One class of metrics pertains to consumer satisfaction and loyalty. These metrics can embrace the “Internet Promoter Rating” (which relies on the query “Would you suggest this firm to a pal”?), or by taking a look at consumer opinions on third-party web sites (which may symbolize an essential alternative beneath the SEC’s new advertising and marketing rule). Second, companies can assess consumer service supply metrics, which can provide companies an thought of how properly they’re assembly their guarantees and may be measured with information on how rapidly the agency responds to prospect and consumer emails and cellphone calls (and surveys on whether or not the shoppers and prospects have been happy with this response time).

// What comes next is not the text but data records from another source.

(** X25: when the file can be opened and written and the trimmed
    arguments are non-empty and hold no tab, no newline and no surrogate, a
    call appends exactly one line [timestamp TAB customerId TAB action
    NEWLINE] and succeeds; [N] such calls append exactly [N] lines, each of
    which parses back to its entry.  When an argument is empty after
    trimming the call fails with the validation message and leaves the log
    as it was, and so does a call that cannot open the file; a call whose
    write fails reports the failure, and the log then holds what of the
    line had been written. *)
Theorem status_log_round_trip
    (calls : list (io * str * str)) (log : str)
    (sys : io) (customer_id action : str) :
  (loggable (sys, customer_id, action) ->
     update_customer_status sys customer_id action log
     = (Ok (status true (txt "Logged " ++ strip action ++ txt " for "
                         ++ strip customer_id ++ txt ".")),
        log ++ log_line (isoformat (now sys)) (strip customer_id) (strip action))
     /\ lines (log_line (isoformat (now sys)) (strip customer_id) (strip action))
        = Some [body_of (sys, customer_id, action)]
     /\ parse_line (body_of (sys, customer_id, action))
        = Some (isoformat (now sys), strip customer_id, strip action))
  /\ (Forall loggable calls ->
       exists results,
         update_all calls log = (results, log ++ unlines (body_of <$> calls))
         /\ Forall succeeded results
         /\ length results = length calls
         /\ lines (unlines (body_of <$> calls)) = Some (body_of <$> calls)
         /\ length (body_of <$> calls) = length calls
         /\ parse_line <$> (body_of <$> calls) = Some <$> (entry_of <$> calls))
  /\ (recordable customer_id action = false ->
       update_customer_status sys customer_id action log
       = (Ok (status false (txt "customer_id and action are required.")), log))
  /\ (recordable customer_id action = true -> open_ok sys = false ->
       update_customer_status sys customer_id action log = (Ok (write_failed sys), log))
  /\ (recordable customer_id action = true -> open_ok sys = true ->
      encodable (strip customer_id) = true -> encodable (strip action) = true ->
      write_ok sys = false ->
       update_customer_status sys customer_id action log
       = (Ok (write_failed sys),
          log ++ take (written sys)
                      (log_line (isoformat (now sys)) (strip customer_id) (strip action)))).
Proof.
  split; [| split; [| split; [| split]]].
  - intros Hl. pose proof (body_of_line _ Hl) as [Hn Hp].
    split; [| split; [| done]].
    + rewrite update_loggable by done. unfold log_line, body_of, entry_of.
      by rewrite <- !app_assoc.
    + replace (log_line _ _ _) with (unlines [body_of (sys, customer_id, action)]).
      * apply lines_unlines. by constructor.
      * unfold unlines, log_line, body_of, entry_of. cbn [flat_map].
        by rewrite app_nil_r, <- !app_assoc.
  - intros Hall. destruct (update_all_loggable calls log Hall) as (rs & Hrs & Hs & Hlen).
    exists rs. split; [done |]. split; [done |]. split; [done |].
    split; [| split].
    + apply lines_unlines. apply Forall_fmap.
      eapply Forall_impl; [apply Hall |]. intros c Hc. by apply body_of_line.
    + by rewrite length_fmap.
    + rewrite <- !list_fmap_compose. apply Forall_fmap_ext.
      eapply Forall_impl; [apply Hall |]. intros c Hc. by apply body_of_line.
  - unfold recordable, update_customer_status. cbv zeta.
    intros [H | H]%andb_false_iff; rewrite H; cbn [negb orb]; [done |].
    by rewrite orb_true_r.
  - unfold recordable, update_customer_status. cbv zeta.
    intros [Hc Ha]%andb_true_iff Ho. by rewrite Hc, Ha, Ho.
  - unfold recordable, update_customer_status. cbv zeta.
    intros [Hc Ha]%andb_true_iff Ho Hec Hea Hw.
    by rewrite Hc, Ha, Ho, Hw, log_line_encodable, Hec, Hea.
Qed.
(** * scripts/check-function-length.py: a shallow embedding and its properties

    The script walks [src/], looks on every line of every [*.ts] file for a
    function declaration (six regular expressions, first match wins),
    measures the function by brace balance and reports the ones longer than
    [MAX_LINES].

    Python values are modelled as follows.
    - [str]: a list of Unicode code points ([N]);
    - [int]: [Z] (unbounded);
    - an exception that leaves a function: the [Raise] branch of [result];
    - the module-level variable [EXIT_CODE]: threaded explicitly through
      [main];
    - the file system: a record with what [Path('src').exists()],
      [src_dir.rglob('*.ts')] and [open(...).read()] answer. *)

From Stdlib Require Import ZArith Lia List Ascii String.
From stdpp Require Import base tactics option list numbers sorting gmap.

Local Open Scope Z_scope.

(** ** Strings *)

Definition char := N.
Definition str := list char.

Definition py (s : string) : str := map N_of_ascii (list_ascii_of_string s).

Definition LF : char := 10%N.
Definition LBRACE : char := 123%N.
Definition RBRACE : char := 125%N.

(** [s.split(sep)] for a one-character separator: never empty. *)
Fixpoint str_split (sep : char) (s : str) : list str :=
  match s with
  | [] => [[]]
  | c :: s' =>
      if N.eqb c sep then [] :: str_split sep s'
      else match str_split sep s' with
           | l :: ls => (c :: l) :: ls
           | [] => [[c]]
           end
  end.

(** [s.count(c)] for a one-character needle. *)
Fixpoint str_count (c : char) (s : str) : Z :=
  match s with
  | [] => 0
  | x :: s' => (if N.eqb x c then 1 else 0) + str_count c s'
  end.

(** [c in s] for a one-character needle. *)
Definition str_contains (c : char) (s : str) : bool :=
  existsb (N.eqb c) s.

(** [s[a:b]] for [0 <= a <= b]. *)
Definition str_slice (s : str) (a b : nat) : str := take (b - a) (drop a s).

(** ** Exceptions *)

Inductive exn := IndexError | OSError | UnicodeDecodeError.

Inductive result (A : Type) :=
| Ok (a : A)
| Raise (e : exn).
Arguments Ok {A} a.
Arguments Raise {A} e.

Definition bind {A B} (r : result A) (k : A -> result B) : result B :=
  match r with
  | Ok a => k a
  | Raise e => Raise e
  end.
(** * THANOS Evolution: the on-device controller (thanos_main.ino)

    A shallow embedding of the Arduino sketch that drives the five finger
    servos, samples the sensors, uploads telemetry and honours the emergency
    stop, followed by the properties proved about it.

    Conventions.
    - [int] and [long] are 32 bits on the board (Arduino R4); signed
      arithmetic is written with [wrap_int], [unsigned long] arithmetic with
      [wrap_ulong].
    - The global variables of the sketch are the fields of [State]; every
      function of the sketch is a function [State -> State].
    - Everything the sketch reads from the outside (the clock, the ADC, the
      optical sensor, the serial line, the WiFi link, the interrupt line) is
      an explicit input of the function that reads it.
    - Everything the sketch does to the outside (servo writes, detaches,
      serial output, delays, HTTP posts) is recorded in [trace], newest
      event first. *)

From Stdlib Require Import ZArith List String Ascii Bool Lia DecimalString.
From Stdlib Require Import Permutation.
Import ListNotations.

Local Open Scope string_scope.
Local Open Scope Z_scope.

(* ================================================================== *)
(** ** Machine integers *)

Definition wrap_int (z : Z) : Z := (z + 2 ^ 31) mod 2 ^ 32 - 2 ^ 31.

Definition wrap_ulong (z : Z) : Z := z mod 2 ^ 32.

(** Arduino's [min] and [max] macros: [((a)<(b)?(a):(b))] and its dual. *)
Definition amin (a b : Z) : Z := if a <? b then a else b.
Definition amax (a b : Z) : Z := if a >? b then a else b.

(* ================================================================== *)
(** ** The Arduino [String] class, as far as the sketch uses it *)

Module WString.

Definition dquote : string := String "034"%char EmptyString.

(** [isspace] of the C locale: space, and the controls 9..13. *)
Definition isspace (c : ascii) : bool :=
  let n := N_of_ascii c in
  (n =? 32)%N || ((9 <=? n)%N && (n <=? 13)%N).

A 3rd set of helpful information factors pertains to how people work together with the agency’s web site. Three beneficial metrics embrace customers (the variety of distinctive individuals who go to the web site throughout a sure time interval), classes, the variety of separate events the positioning has been visited by a consumer, and web page views, or what number of particular person pages of the positioning have been seen. And utilizing a instrument like Google Analytics can present extra superior web site information as properly.
Advisory companies can even assess their prospect and consumer communication and engagement metrics. As an illustration, e mail campaigns may be measured based mostly on areas such because the open charge, click-through charge, and conversion charge (the speed at which recipients comply with a name to motion). As well as, social media posts may be assessed for the variety of impressions they obtain and the engagement that they create. Lastly, companies can even use consumer sustainability metrics to measure the energy of their consumer relationships. These can embrace the variety of referrals acquired from shoppers in addition to the consumer retention charge.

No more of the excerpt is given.